Abstract Advances in medications to treat paediatric rheumatic conditions including juvenile idiopathic arthritis (JIA) and systemic lupus erythematosus (SLE) have transformed outcomes in well-resourced settings. Access to therapeutic agents that are an accepted standard of care in many regions of the world remains unequal. Here we review access to medications through a global paediatric rheumatology lens, examining challenges from drug development to delivery. The high cost of novel medications, combined with complex research and regulatory environments, market forces, the rarity of conditions and policy gaps, drive disparities in low- and middle-income countries (LMICs) where outcomes in children with JIA and SLE are closely linked to socioeconomic status and geography. Data concerning the prevalence of rheumatic conditions in LMICs are sparse, contributing to the under-recognition of disease burden.
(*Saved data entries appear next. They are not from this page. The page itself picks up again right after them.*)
(* ===== verification/Bed.v ===== *)
(** * Bed: the shared data model and the lifecycle contract

    Models [internal/bed] and the [protocol] types it aliases: the declaration
    ([Spec], pillows, volumes), the status sections, room grading ([room.go])
    and the resumable lifecycle cursor ([lifecycle.go], [Sequence]). *)

From S2P Require Import Prelude.

(** ** Declarations ([protocol/pillow_spec.go], [protocol/probe.go]) *)

Record ManagedVolume := mkManaged { Persistence : string }.
Record HostPathVolume := mkHostPath { HostPathPath : string }.

Record VolumeSpec := mkVolume {
  VolName  : string;
  Managed  : option ManagedVolume;
  HostPath : option HostPathVolume;
}.

Record VolumeMount := mkMount { MountVolume : string; MountPath : string; ReadOnly : bool }.

Record ConfigurationKeyRef := mkKeyRef { RefSource : string; RefKey : string }.

Record PillowPort := mkPort {
  PortName : string; ContainerPort : Z; PortProtocol : string;
  Dynamic : bool; PortPublish : bool;
}.

Record HTTPGetAction := mkHTTPGet { HTTPPath : string; HTTPPort : string }.
Record TCPSocketAction := mkTCP { TCPPort : string }.

Record Probe := mkProbe {
  HTTPGet : option HTTPGetAction;
  TCPSocket : option TCPSocketAction;
  InitialDelaySeconds : Z; TimeoutSeconds : Z; PeriodSeconds : Z;
  SuccessThreshold : Z; FailureThreshold : Z;
}.

(** [Command] keeps the difference between a nil and an empty slice, which
    [pillow.Normalize] inspects. *)
Record PillowSpec := mkPillow {
  Ports : list PillowPort;
  ReadinessProbe : option Probe;
  Mounts : list VolumeMount;
  PillowName : string;
  Args : list string;
  Command : option (list string);
  Workdir : string;
  Env : gmap string string;
  EnvFiles : gmap string string;
  EnvFrom : list string;
  EnvValueFrom : gmap string ConfigurationKeyRef;
  Required : bool;
  RestartPolicy : string;
  MaxRestarts : Z;
  StopSeconds : Z;
  SpecDigest : string;
}.

#[export] Instance ManagedVolume_eq_dec : EqDecision ManagedVolume.
Proof. solve_decision. Defined.
#[export] Instance HostPathVolume_eq_dec : EqDecision HostPathVolume.
Proof. solve_decision. Defined.
#[export] Instance VolumeSpec_eq_dec : EqDecision VolumeSpec.
Proof. solve_decision. Defined.
#[export] Instance VolumeMount_eq_dec : EqDecision VolumeMount.
Proof. solve_decision. Defined.
#[export] Instance ConfigurationKeyRef_eq_dec : EqDecision ConfigurationKeyRef.
Proof. solve_decision. Defined.
#[export] Instance PillowPort_eq_dec : EqDecision PillowPort.
Proof. solve_decision. Defined.
#[export] Instance HTTPGetAction_eq_dec : EqDecision HTTPGetAction.
Proof. solve_decision. Defined.
#[export] Instance TCPSocketAction_eq_dec : EqDecision TCPSocketAction.
Proof. solve_decision. Defined.
#[export] Instance Probe_eq_dec : EqDecision Probe.
Proof. solve_decision. Defined.
#[export] Instance PillowSpec_eq_dec : EqDecision PillowSpec.
Proof. solve_decision. Defined.

(** The zero value [PillowSpec{}]. *)
Definition zeroPillow : PillowSpec :=
  mkPillow [] None [] "" [] None "" ∅ ∅ [] ∅ false "" 0 0 "".

Definition commandOf (p : PillowSpec) : list string := default [] (Command p).

(** ** Store kinds ([internal/bed/sync.go]) *)

Inductive SyncKind := SyncNoop | SyncAuto | SyncCAS | SyncPack | SyncTar | SyncRestic | SyncCopy.
#[export] Instance SyncKind_eq_dec : EqDecision SyncKind.
Proof. solve_decision. Defined.

(** ** The desired state of one Bed ([bed.go], type Spec)

    The fields that the modelled operations read: volumes, pillows and the
    resolved Store implementation. *)
Record Spec := mkSpec {
  Volumes : option (list VolumeSpec);   (* nil when not declared *)
  Pillows : list PillowSpec;
  StoreKind : SyncKind;
  LocalPresent : bool;
  LocalGeneration : Z;
}.

Definition DefaultPillow (s : Spec) : PillowSpec :=
  match Pillows s with [] => zeroPillow | p :: _ => p end.

Definition HasMainProcesses (s : Spec) : bool :=
  existsb (λ p, bool_decide (0 < length (commandOf p))%nat) (Pillows s).

Definition NetworkPorts (s : Spec) : list PillowPort :=
  p ← Pillows s; Ports p.

(** ** Persistent volumes ([volumes.go]) *)

Definition isPersistent (v : VolumeSpec) : bool :=
  match Managed v with
  | Some x => bool_decide (Persistence x = "sync"%string)
  | None => false
  end.

Definition PersistentVolumes (volumes : list VolumeSpec) : list VolumeSpec :=
  filter (λ v, isPersistent v = true) volumes.

Definition HasVolume (volumes : list VolumeSpec) (name : string) : bool :=
  existsb (λ v, bool_decide (VolName v = name)) volumes.

Definition PersistentVolumeRoots (volumes : list VolumeSpec) : list string :=
  (λ v, "volumes/" +:+ VolName v)%string <$> PersistentVolumes volumes.

(** ** Lifecycle status ([status.go], [protocol/lifecycle.go])

    Times are nanoseconds since the zero [time.Time]; [0] is the zero time, so
    [t.IsZero()] is [t =? 0] and [a.After(b)] is [b <? a]. *)
Inductive LifecyclePhase :=
| PhaseInitializing | PhaseResident | PhaseEvicting | PhasePurging | PhaseDormant | PhaseFailed.
#[export] Instance LifecyclePhase_eq_dec : EqDecision LifecyclePhase.
Proof. solve_decision. Defined.

Record LifecycleStatus := mkLifecycle {
  KeepaliveAt : Z;
  Phase : LifecyclePhase;
  Ready : bool;
  Reason : string;
  Message : string;
  UpdatedAt : Z;
}.

Definition zeroLifecycle : LifecycleStatus :=
  mkLifecycle 0 PhaseDormant false "" "" 0.

(** ** Room grading ([room.go]) *)

Inductive RoomType := NoRoom | Dorm | Room | Suite.
#[export] Instance RoomType_eq_dec : EqDecision RoomType.
Proof. solve_decision. Defined.

Definition Rank (r : RoomType) : Z :=
  match r with Suite => 3 | Room => 2 | Dorm => 1 | NoRoom => 0 end.

Definition SummarizeRoom (files network : RoomType) : RoomType :=
  if Rank network <? Rank files then network else files.

(** ** The resumable lifecycle cursor ([lifecycle.go]) *)

Inductive HookPhase := Recover | Prepare | Stop | Release | Forget | UnknownPhase.

Inductive seq_err :=
| ErrForeignBed                       (* sequence belongs to a different Bed *)
| ErrCtx                              (* ctx.Err() *)
| ErrUnknownPhase
| ErrHook (name : string).            (* lifecycle <phase> <name>: ... *)

Record Sequence := mkSequence {
  sq_phase : HookPhase;
  participants : list string;
  next : nat;
  sq_bed : option N;                  (* the *Bed the cursor is bound to *)
}.

Definition NewSequence (phase : HookPhase) (ps : list string) : Sequence :=
  mkSequence phase ps 0 None.

(** What the environment answers during one call: whether the context is done
    before participant [i], and whether its hook succeeds. *)
Record hook_env := mkHookEnv { ctx_done : nat → bool; hook_ok : nat → bool }.

(** The loop of [Run]: [fuel] participants remain.  The second component is the
    list of participants whose hook was invoked, in order. *)
Fixpoint runLoop (env : hook_env) (s : Sequence) (fuel : nat)
  : result seq_err unit * Sequence * list string :=
  match fuel with
  | O => (Ok tt, s, [])
  | S fuel =>
      match participants s !! next s with
      | None => (Ok tt, s, [])
      | Some p =>
          if ctx_done env (next s) then (Err ErrCtx, s, [])
          else match sq_phase s with
          | UnknownPhase => (Err ErrUnknownPhase, s, [])
          | _ =>
              if hook_ok env (next s) then
                let '(r, s', called) :=
                  runLoop env (mkSequence (sq_phase s) (participants s) (S (next s)) (sq_bed s))
                    fuel in
                (r, s', p :: called)
              else (Err (ErrHook p), s, [p])
          end
      end
  end.

Definition Run (env : hook_env) (s : Sequence) (b : N)
  : result seq_err unit * Sequence * list string :=
  if match sq_bed s with Some b' => negb (N.eqb b' b) | None => false end
  then (Err ErrForeignBed, s, [])
  else
    let s := mkSequence (sq_phase s) (participants s) (next s) (Some b) in
    runLoop env s (length (participants s) - next s).

(** ** Properties of the cursor *)

Definition cursor_wf (s : Sequence) : Prop := (next s <= length (participants s))%nat.

(** One call: the invoked hooks are the participants from the old cursor up to
    the new one, plus the failing one if the call ended in a hook error. *)
Lemma runLoop_spec env fuel : ∀ s r s' called,
  runLoop env s fuel = (r, s', called) →
  (fuel = length (participants s) - next s)%nat → cursor_wf s →
  participants s' = participants s ∧ sq_phase s' = sq_phase s ∧ sq_bed s' = sq_bed s ∧
  (next s <= next s' <= length (participants s))%nat ∧
  match r with
  | Ok _ => next s' = length (participants s) ∧ called = drop (next s) (participants s)
  | Err (ErrHook p) =>
      participants s !! next s' = Some p ∧
      called = take (S (next s') - next s) (drop (next s) (participants s))
  | Err _ =>
      (next s' < length (participants s))%nat ∧
      called = take (next s' - next s) (drop (next s) (participants s))
  end.
Proof.
  induction fuel as [|fuel IH]; intros s r s' called H Hfuel Hwf; simpl in H; unfold cursor_wf in *.
  { simplify_eq. split_and!; try done; try lia. by rewrite drop_ge by lia. }
  destruct (participants s !! next s) as [p|] eqn:Hp.
  2:{ apply lookup_ge_None in Hp. lia. }
  pose proof (lookup_lt_Some _ _ _ Hp) as Hlt.
  assert (∀ n, take n (p :: drop (S (next s)) (participants s)) =
    take n (drop (next s) (participants s))) as Hdrop by (intros; by rewrite (drop_S _ _ _ Hp)).
  destruct (ctx_done env (next s)).
  { simplify_eq. by rewrite Nat.sub_diag. }
  assert (sq_phase s = UnknownPhase ∨
    (if hook_ok env (next s) then
       let '(r, s', called) := runLoop env
          (mkSequence (sq_phase s) (participants s) (S (next s)) (sq_bed s)) fuel in
       (r, s', p :: called)
     else (Err (ErrHook p), s, [p])) = (r, s', called)) as [Hu|H'].
  { destruct (sq_phase s); auto. }
  { rewrite Hu in H. simplify_eq. by rewrite Nat.sub_diag. }
  clear H. destruct (hook_ok env (next s)).
  2:{ simplify_eq. split_and!; try done; try lia.
      replace (S (next s') - next s')%nat with 1%nat by lia. by rewrite <-Hdrop. }
  destruct (runLoop env _ fuel) as [[r0 s0] c0] eqn:Hrun. simplify_eq.
  apply IH in Hrun as (E1 & E2 & E3 & Hle & Hr); simpl in *; [|lia|lia].
  split_and!; try done; try lia.
  destruct r as [|[]]; destruct Hr as [Hn ->]; (split; [done|]).
  1: by rewrite (drop_S _ _ _ Hp).
  all: rewrite <-Hdrop.
  all: match goal with |- _ = take ?n _ => destruct n as [|k] eqn:Hk; [lia|] end.
  all: simpl; f_equal; f_equal; lia.
Qed.

(** A history of calls on one cursor, with the successful hooks of each call. *)
Inductive runs (b : N) : Sequence → list string → Sequence → Prop :=
| runs_nil s : runs b s [] s
| runs_call s env r s' called s'' done :
    Run env s b = (r, s', called) →
    runs b s' done s'' →
    runs b s (match r with Err (ErrHook _) => removelast called | _ => called end ++ done) s''.

Lemma removelast_take {A} (l : list A) n x :
  l !! n = Some x → removelast (take (S n) l) = take n l.
Proof.
  intros H. rewrite (take_S_r _ _ _ H). apply removelast_last.
Qed.

Lemma Run_spec env s b r s' called :
  Run env s b = (r, s', called) → cursor_wf s → sq_bed s = None ∨ sq_bed s = Some b →
  participants s' = participants s ∧ sq_bed s' = Some b ∧ cursor_wf s' ∧
  (next s <= next s')%nat ∧
  match r with Err (ErrHook _) => removelast called | _ => called end =
    take (next s' - next s) (drop (next s) (participants s)) ∧
  (is_ok r = true ↔ next s' = length (participants s)).
Proof.
  unfold Run. intros H Hwf Hb.
  assert (match sq_bed s with Some b' => negb (N.eqb b' b) | None => false end = false) as Hf.
  { destruct Hb as [->| ->]; [done|]. by rewrite N.eqb_refl. }
  rewrite Hf in H. apply runLoop_spec in H as (E1 & E2 & E3 & Hle & Hr); simpl in *; [|done|done].
  split_and!; try done; unfold cursor_wf; [rewrite E1; lia|lia| |].
  - destruct r as [|[]]; destruct Hr as [Hn ->]; try done.
    + rewrite take_ge; [done|]. rewrite length_drop. lia.
    + assert (drop (next s) (participants s) !! (next s' - next s)%nat = Some name) as Hl.
      { rewrite lookup_drop. rewrite <-Hn. f_equal. lia. }
      replace (S (next s') - next s)%nat with (S (next s' - next s)) by lia.
      by erewrite removelast_take.
  - destruct r as [|[]]; simpl; destruct Hr as [Hn _]; split; try done; try lia.
    intros ?. apply lookup_lt_Some in Hn. lia.
Qed.

(** C37: however often the calls of a lifecycle sequence are interrupted by a
    cancelled context or a failing hook and retried, the hooks that succeed are
    exactly the declared participants, in declared order, each exactly once: the
    successes so far are the first [next] participants, and a call reports
    success only when all of them have run. *)
Theorem sequence_each_hook_once (phase : HookPhase) (ps : list string) (b : N)
    (done_hooks : list string) (s : Sequence) :
  runs b (NewSequence phase ps) done_hooks s →
  done_hooks = take (next s) ps ∧ (next s <= length ps)%nat ∧
  ∀ env r s' called, Run env s b = (r, s', called) →
    is_ok r = true ↔ next s' = length ps.
Proof.
  intros Hruns.
  assert (∀ s0, runs b s0 done_hooks s → cursor_wf s0 → sq_bed s0 = None ∨ sq_bed s0 = Some b →
    participants s = participants s0 ∧ cursor_wf s ∧ (sq_bed s = None ∨ sq_bed s = Some b) ∧
    (next s0 <= next s)%nat ∧
    done_hooks = take (next s - next s0) (drop (next s0) (participants s0))) as Hgen.
  { clear. intros s0 H. induction H as [s|s env r s' called s'' d HR Hd IH]; intros Hwf Hb.
    - rewrite Nat.sub_diag. simpl. auto.
    - apply Run_spec in HR as (E1 & E2 & E3 & E4 & E5 & _); [|done|done].
      destruct IH as (F1 & F2 & F3 & F4 & F5); [done|by right|].
      rewrite E1 in *. split_and!; try done; [lia|].
      rewrite E5, F5. apply windows_adjacent; lia. }
  destruct (Hgen _ Hruns) as (E1 & E2 & E3 & E4 & E5); [unfold cursor_wf; simpl; lia|by left|].
  simpl in *. rewrite drop_0, Nat.sub_0_r in E5. unfold cursor_wf in E2. rewrite E1 in E2.
  split_and!; [done|lia|]. intros env r s' called HR.
  apply Run_spec in HR as (_&_&_&_&_&Hiff); [|unfold cursor_wf; rewrite E1; lia|done].
  by rewrite E1 in Hiff.
Qed.

Definition retry_env1 : hook_env := mkHookEnv (λ _, false) (λ i, negb (Nat.eqb i 1)).
Definition retry_env2 : hook_env := mkHookEnv (λ _, false) (λ _, true).
Definition demo_seq : Sequence := NewSequence Release ["pillow"; "executor"; "store"]%string.

Lemma sequence_each_hook_once_witness :
  ∃ s, runs 7 demo_seq ["pillow"; "executor"; "store"]%string s ∧
       ["pillow"; "executor"; "store"]%string = take (next s) ["pillow"; "executor"; "store"]%string.
Proof.
  exists (mkSequence Release ["pillow"; "executor"; "store"]%string 3 (Some 7%N)).
  assert (runs 7 demo_seq ["pillow"; "executor"; "store"]%string
    (mkSequence Release ["pillow"; "executor"; "store"]%string 3 (Some 7%N))) as H.
  { refine (runs_call 7 demo_seq retry_env1 (Err (ErrHook "executor"))
      (mkSequence Release ["pillow"; "executor"; "store"]%string 1 (Some 7%N))
      ["pillow"; "executor"]%string _ ["executor"; "store"]%string eq_refl _).
    refine (runs_call 7
      (mkSequence Release ["pillow"; "executor"; "store"]%string 1 (Some 7%N))
      retry_env2 (Ok tt)
      (mkSequence Release ["pillow"; "executor"; "store"]%string 3 (Some 7%N))
      ["executor"; "store"]%string _ [] eq_refl _).
    apply runs_nil. }
  split; [exact H|]. exact (proj1 (sequence_each_hook_once _ _ _ _ _ H)).
Defined.

(** The reported room is the minimum of the two subsystem grades: it is one of
    them, and its rank is the smaller rank. *)
Lemma summarize_room_min (files network : RoomType) :
  Rank (SummarizeRoom files network) = Z.min (Rank files) (Rank network) ∧
  (SummarizeRoom files network = files ∨ SummarizeRoom files network = network).
Proof.
  unfold SummarizeRoom. destruct (Z.ltb_spec (Rank network) (Rank files)); split; auto; lia.
Qed.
Clinical trials are disproportionately conducted in high-income countries, limiting global representation and knowledge of safety and efficacy across diverse populations. Additionally, medicines may technically be available, but with barriers that undermine true access. Global and regional organizations, including the Paediatric Task Force for Global Musculoskeletal Health, have advanced education, advocacy, and alignment of medicines with the WHO Essential Medicines List for children (EMLc). However, implementation at the country level remains inconsistent, and essential medicines for treating rheumatic diseases are often absent from national formularies. Addressing these inequities requires coordinated strategies: expanding and harmonizing EMLs, accelerating biosimilar approval and uptake, building a workforce and research capacity in LMICs, and embedding paediatric rheumatology within broader noncommunicable disease and universal health coverage frameworks. We summarize some strategic directions and aspirations within these 5 described arenas, that may help to address the global inequity of drug access.